- _AIM OF THE TASK_
Look below for the line containing "ops (FakeVOA.value self)"; from there through the line containing "FakeDAC.dev ops ?s] =>", both lines included, please set down each line exactly and nothing else.

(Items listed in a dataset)
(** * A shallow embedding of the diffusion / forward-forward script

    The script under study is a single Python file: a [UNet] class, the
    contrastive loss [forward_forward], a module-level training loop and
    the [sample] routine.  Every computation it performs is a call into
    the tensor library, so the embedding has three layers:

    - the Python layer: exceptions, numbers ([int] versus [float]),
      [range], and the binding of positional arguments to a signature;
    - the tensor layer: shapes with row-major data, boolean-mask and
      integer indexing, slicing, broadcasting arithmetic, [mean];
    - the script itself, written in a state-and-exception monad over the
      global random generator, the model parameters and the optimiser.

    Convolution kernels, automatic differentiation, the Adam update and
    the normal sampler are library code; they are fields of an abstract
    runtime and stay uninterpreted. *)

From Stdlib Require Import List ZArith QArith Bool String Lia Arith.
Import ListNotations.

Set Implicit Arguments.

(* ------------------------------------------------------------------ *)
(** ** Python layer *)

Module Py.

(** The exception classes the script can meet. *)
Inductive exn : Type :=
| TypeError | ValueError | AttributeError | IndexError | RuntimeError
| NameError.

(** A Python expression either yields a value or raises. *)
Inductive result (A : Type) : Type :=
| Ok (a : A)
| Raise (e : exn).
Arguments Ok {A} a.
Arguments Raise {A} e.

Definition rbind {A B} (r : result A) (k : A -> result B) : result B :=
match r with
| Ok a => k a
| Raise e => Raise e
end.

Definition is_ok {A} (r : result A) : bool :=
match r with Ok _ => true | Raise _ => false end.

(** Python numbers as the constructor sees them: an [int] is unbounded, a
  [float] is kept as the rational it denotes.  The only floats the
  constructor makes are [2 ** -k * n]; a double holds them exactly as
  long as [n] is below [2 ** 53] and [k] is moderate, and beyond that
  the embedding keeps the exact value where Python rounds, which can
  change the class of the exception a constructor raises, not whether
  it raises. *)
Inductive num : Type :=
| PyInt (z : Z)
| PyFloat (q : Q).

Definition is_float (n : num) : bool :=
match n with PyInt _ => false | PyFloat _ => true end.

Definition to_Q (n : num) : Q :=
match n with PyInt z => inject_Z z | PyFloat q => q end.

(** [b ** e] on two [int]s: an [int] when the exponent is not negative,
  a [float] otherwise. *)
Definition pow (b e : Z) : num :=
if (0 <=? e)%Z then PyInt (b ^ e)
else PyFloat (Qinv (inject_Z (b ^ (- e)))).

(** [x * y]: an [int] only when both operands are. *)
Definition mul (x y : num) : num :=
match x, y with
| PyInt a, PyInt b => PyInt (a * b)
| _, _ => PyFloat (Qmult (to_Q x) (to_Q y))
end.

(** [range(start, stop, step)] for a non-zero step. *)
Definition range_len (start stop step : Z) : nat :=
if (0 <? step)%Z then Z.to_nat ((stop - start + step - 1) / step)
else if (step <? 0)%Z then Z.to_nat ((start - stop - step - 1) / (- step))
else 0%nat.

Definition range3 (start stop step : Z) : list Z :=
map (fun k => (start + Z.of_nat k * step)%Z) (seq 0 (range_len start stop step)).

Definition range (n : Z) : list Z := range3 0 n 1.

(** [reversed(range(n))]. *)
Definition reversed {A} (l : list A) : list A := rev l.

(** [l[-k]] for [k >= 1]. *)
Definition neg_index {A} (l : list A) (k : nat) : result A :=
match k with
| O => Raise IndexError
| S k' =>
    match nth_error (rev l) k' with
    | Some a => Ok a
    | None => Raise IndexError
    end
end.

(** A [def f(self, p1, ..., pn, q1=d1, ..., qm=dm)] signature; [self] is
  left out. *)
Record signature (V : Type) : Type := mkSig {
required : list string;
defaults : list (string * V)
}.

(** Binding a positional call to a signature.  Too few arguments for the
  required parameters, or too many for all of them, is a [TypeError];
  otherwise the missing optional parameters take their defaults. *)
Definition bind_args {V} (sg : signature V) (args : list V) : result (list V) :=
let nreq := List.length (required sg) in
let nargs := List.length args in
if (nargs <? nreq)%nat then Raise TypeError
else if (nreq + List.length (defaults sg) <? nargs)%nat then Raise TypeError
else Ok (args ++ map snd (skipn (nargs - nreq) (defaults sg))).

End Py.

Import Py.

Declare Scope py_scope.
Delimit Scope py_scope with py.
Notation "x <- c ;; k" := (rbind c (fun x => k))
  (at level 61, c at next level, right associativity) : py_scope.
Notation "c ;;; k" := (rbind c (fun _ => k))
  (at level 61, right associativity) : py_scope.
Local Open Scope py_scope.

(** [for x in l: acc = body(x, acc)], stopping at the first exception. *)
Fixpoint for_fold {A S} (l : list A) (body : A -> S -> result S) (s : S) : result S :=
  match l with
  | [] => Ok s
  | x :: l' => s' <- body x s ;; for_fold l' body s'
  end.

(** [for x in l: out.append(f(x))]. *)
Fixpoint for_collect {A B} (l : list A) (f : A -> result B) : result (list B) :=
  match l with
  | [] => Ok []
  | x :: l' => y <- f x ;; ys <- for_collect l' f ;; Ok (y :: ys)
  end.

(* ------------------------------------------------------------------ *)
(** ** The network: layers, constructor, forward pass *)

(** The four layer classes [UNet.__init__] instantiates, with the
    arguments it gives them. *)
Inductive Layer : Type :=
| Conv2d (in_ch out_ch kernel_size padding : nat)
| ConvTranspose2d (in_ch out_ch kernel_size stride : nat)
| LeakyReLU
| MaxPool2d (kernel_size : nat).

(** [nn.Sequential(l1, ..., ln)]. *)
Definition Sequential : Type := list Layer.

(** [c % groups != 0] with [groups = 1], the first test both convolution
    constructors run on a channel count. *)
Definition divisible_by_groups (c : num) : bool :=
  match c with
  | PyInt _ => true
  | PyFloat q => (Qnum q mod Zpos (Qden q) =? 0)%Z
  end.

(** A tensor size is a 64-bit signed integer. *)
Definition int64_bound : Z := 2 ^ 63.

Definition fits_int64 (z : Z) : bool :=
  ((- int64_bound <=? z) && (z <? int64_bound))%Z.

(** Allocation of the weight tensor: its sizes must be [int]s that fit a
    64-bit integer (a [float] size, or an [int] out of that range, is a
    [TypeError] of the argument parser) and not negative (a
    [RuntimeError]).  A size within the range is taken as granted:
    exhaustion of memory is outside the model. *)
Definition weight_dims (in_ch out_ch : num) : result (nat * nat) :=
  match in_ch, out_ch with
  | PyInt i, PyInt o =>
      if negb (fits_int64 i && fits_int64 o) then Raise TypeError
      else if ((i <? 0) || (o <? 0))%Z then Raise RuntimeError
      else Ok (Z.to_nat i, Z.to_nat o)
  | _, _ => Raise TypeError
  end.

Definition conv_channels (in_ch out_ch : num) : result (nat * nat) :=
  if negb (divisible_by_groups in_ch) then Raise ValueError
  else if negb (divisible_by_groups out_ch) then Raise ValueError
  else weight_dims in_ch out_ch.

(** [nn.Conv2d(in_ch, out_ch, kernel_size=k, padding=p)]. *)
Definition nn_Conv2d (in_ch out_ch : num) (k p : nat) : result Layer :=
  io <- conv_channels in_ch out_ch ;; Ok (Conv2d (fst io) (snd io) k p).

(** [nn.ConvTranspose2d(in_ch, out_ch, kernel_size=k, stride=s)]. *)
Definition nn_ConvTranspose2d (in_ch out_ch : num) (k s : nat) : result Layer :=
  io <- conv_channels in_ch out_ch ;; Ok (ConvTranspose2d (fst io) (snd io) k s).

...

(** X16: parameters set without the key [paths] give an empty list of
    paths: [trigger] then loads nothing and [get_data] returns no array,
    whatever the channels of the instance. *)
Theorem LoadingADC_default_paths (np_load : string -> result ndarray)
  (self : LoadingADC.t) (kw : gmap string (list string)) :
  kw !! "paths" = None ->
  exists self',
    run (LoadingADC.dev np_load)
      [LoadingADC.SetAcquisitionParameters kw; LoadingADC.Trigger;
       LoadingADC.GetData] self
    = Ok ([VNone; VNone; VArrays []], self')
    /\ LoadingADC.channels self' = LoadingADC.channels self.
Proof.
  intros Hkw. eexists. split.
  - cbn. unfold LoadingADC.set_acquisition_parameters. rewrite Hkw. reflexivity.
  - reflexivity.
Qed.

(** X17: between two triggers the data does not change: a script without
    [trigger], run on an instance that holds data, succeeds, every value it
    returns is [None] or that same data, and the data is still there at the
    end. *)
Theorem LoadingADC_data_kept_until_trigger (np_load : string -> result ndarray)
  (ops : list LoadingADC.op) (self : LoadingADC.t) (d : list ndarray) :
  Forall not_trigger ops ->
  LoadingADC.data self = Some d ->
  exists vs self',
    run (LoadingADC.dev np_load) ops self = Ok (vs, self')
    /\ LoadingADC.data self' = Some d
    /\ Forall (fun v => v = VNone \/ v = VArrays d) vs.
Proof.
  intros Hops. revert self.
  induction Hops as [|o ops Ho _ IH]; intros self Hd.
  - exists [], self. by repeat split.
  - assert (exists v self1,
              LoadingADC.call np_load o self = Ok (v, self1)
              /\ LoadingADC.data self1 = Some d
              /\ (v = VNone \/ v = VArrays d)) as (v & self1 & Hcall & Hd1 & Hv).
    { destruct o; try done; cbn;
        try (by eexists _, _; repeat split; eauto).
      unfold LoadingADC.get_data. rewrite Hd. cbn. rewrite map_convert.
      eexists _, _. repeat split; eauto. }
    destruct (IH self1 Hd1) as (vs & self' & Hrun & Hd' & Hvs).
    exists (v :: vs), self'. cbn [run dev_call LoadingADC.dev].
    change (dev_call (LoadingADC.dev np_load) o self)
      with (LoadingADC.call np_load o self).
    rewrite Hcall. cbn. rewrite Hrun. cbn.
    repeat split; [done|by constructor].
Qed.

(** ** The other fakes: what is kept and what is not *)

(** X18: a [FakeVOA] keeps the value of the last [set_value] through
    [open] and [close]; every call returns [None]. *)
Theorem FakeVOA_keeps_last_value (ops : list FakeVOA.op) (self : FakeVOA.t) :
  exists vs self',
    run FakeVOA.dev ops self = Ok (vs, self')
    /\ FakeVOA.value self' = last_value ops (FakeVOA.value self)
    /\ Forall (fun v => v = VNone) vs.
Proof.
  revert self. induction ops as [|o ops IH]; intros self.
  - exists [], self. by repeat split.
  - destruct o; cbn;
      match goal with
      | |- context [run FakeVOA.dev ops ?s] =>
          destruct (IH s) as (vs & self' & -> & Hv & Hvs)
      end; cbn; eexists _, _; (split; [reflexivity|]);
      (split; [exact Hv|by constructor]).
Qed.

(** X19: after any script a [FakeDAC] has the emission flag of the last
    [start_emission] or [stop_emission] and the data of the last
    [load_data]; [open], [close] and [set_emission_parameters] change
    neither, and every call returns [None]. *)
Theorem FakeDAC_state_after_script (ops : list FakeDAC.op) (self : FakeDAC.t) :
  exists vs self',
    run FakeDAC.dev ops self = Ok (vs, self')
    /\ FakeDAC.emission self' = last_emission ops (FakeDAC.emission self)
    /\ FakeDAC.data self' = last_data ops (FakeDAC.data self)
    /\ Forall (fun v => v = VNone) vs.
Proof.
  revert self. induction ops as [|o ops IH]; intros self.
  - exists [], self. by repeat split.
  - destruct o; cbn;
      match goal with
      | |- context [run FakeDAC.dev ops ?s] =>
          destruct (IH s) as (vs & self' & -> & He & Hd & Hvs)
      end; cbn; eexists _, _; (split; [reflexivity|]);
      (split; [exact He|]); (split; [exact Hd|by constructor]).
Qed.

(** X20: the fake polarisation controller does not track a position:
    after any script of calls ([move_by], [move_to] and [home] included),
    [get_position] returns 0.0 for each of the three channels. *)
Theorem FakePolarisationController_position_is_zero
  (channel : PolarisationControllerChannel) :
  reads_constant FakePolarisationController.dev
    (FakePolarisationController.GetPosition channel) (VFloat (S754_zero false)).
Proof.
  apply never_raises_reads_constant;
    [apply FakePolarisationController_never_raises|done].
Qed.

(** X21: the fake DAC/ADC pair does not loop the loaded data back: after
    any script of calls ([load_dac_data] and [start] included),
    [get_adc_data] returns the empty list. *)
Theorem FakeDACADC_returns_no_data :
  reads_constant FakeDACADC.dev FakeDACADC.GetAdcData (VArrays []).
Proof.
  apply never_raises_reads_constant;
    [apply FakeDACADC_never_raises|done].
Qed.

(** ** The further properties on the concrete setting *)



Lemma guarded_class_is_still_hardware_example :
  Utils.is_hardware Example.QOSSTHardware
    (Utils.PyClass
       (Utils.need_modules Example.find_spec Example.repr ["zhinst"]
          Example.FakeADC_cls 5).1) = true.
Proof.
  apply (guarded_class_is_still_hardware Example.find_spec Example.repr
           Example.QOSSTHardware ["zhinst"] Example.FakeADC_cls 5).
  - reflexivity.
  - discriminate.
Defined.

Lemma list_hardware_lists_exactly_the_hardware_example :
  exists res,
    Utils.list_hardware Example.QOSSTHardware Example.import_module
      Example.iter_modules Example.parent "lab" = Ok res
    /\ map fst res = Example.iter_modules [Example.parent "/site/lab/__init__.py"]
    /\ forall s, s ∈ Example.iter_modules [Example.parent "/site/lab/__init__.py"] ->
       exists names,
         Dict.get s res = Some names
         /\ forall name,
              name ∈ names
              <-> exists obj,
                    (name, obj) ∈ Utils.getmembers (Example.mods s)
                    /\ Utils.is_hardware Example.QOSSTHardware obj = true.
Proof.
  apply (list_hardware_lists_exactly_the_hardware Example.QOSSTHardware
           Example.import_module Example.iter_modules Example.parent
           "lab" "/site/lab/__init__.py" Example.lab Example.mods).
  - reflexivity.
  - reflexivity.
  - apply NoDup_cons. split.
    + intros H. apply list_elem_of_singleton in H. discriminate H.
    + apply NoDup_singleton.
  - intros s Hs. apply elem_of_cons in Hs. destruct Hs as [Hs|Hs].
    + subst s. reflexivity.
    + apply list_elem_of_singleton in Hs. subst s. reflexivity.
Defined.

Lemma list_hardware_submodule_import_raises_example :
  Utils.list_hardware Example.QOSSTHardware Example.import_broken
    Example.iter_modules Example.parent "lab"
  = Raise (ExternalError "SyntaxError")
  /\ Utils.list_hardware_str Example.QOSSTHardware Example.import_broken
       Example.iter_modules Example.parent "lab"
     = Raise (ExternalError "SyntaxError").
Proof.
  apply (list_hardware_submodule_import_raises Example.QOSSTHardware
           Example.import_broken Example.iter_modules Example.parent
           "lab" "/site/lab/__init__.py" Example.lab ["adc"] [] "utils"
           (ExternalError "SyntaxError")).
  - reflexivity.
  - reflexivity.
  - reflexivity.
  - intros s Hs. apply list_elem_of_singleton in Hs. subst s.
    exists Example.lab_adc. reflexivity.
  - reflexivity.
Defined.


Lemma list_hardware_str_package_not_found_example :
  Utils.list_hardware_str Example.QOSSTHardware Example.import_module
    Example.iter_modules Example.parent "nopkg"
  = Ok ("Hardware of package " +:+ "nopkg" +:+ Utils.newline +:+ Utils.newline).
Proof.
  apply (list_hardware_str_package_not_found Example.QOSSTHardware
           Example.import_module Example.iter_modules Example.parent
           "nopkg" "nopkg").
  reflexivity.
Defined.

- _WRITTEN ANSWER_
    /\ FakeVOA.value self' = last_value ops (FakeVOA.value self)
    /\ Forall (fun v => v = VNone) vs.
Proof.
  revert self. induction ops as [|o ops IH]; intros self.
  - exists [], self. by repeat split.
  - destruct o; cbn;
      match goal with
      | |- context [run FakeVOA.dev ops ?s] =>
          destruct (IH s) as (vs & self' & -> & Hv & Hvs)
      end; cbn; eexists _, _; (split; [reflexivity|]);
      (split; [exact Hv|by constructor]).
Qed.

(** X19: after any script a [FakeDAC] has the emission flag of the last
    [start_emission] or [stop_emission] and the data of the last
    [load_data]; [open], [close] and [set_emission_parameters] change
    neither, and every call returns [None]. *)
Theorem FakeDAC_state_after_script (ops : list FakeDAC.op) (self : FakeDAC.t) :
  exists vs self',
    run FakeDAC.dev ops self = Ok (vs, self')
    /\ FakeDAC.emission self' = last_emission ops (FakeDAC.emission self)
    /\ FakeDAC.data self' = last_data ops (FakeDAC.data self)
    /\ Forall (fun v => v = VNone) vs.
Proof.
  revert self. induction ops as [|o ops IH]; intros self.
  - exists [], self. by repeat split.
  - destruct o; cbn;
      match goal with
      | |- context [run FakeDAC.dev ops ?s] =>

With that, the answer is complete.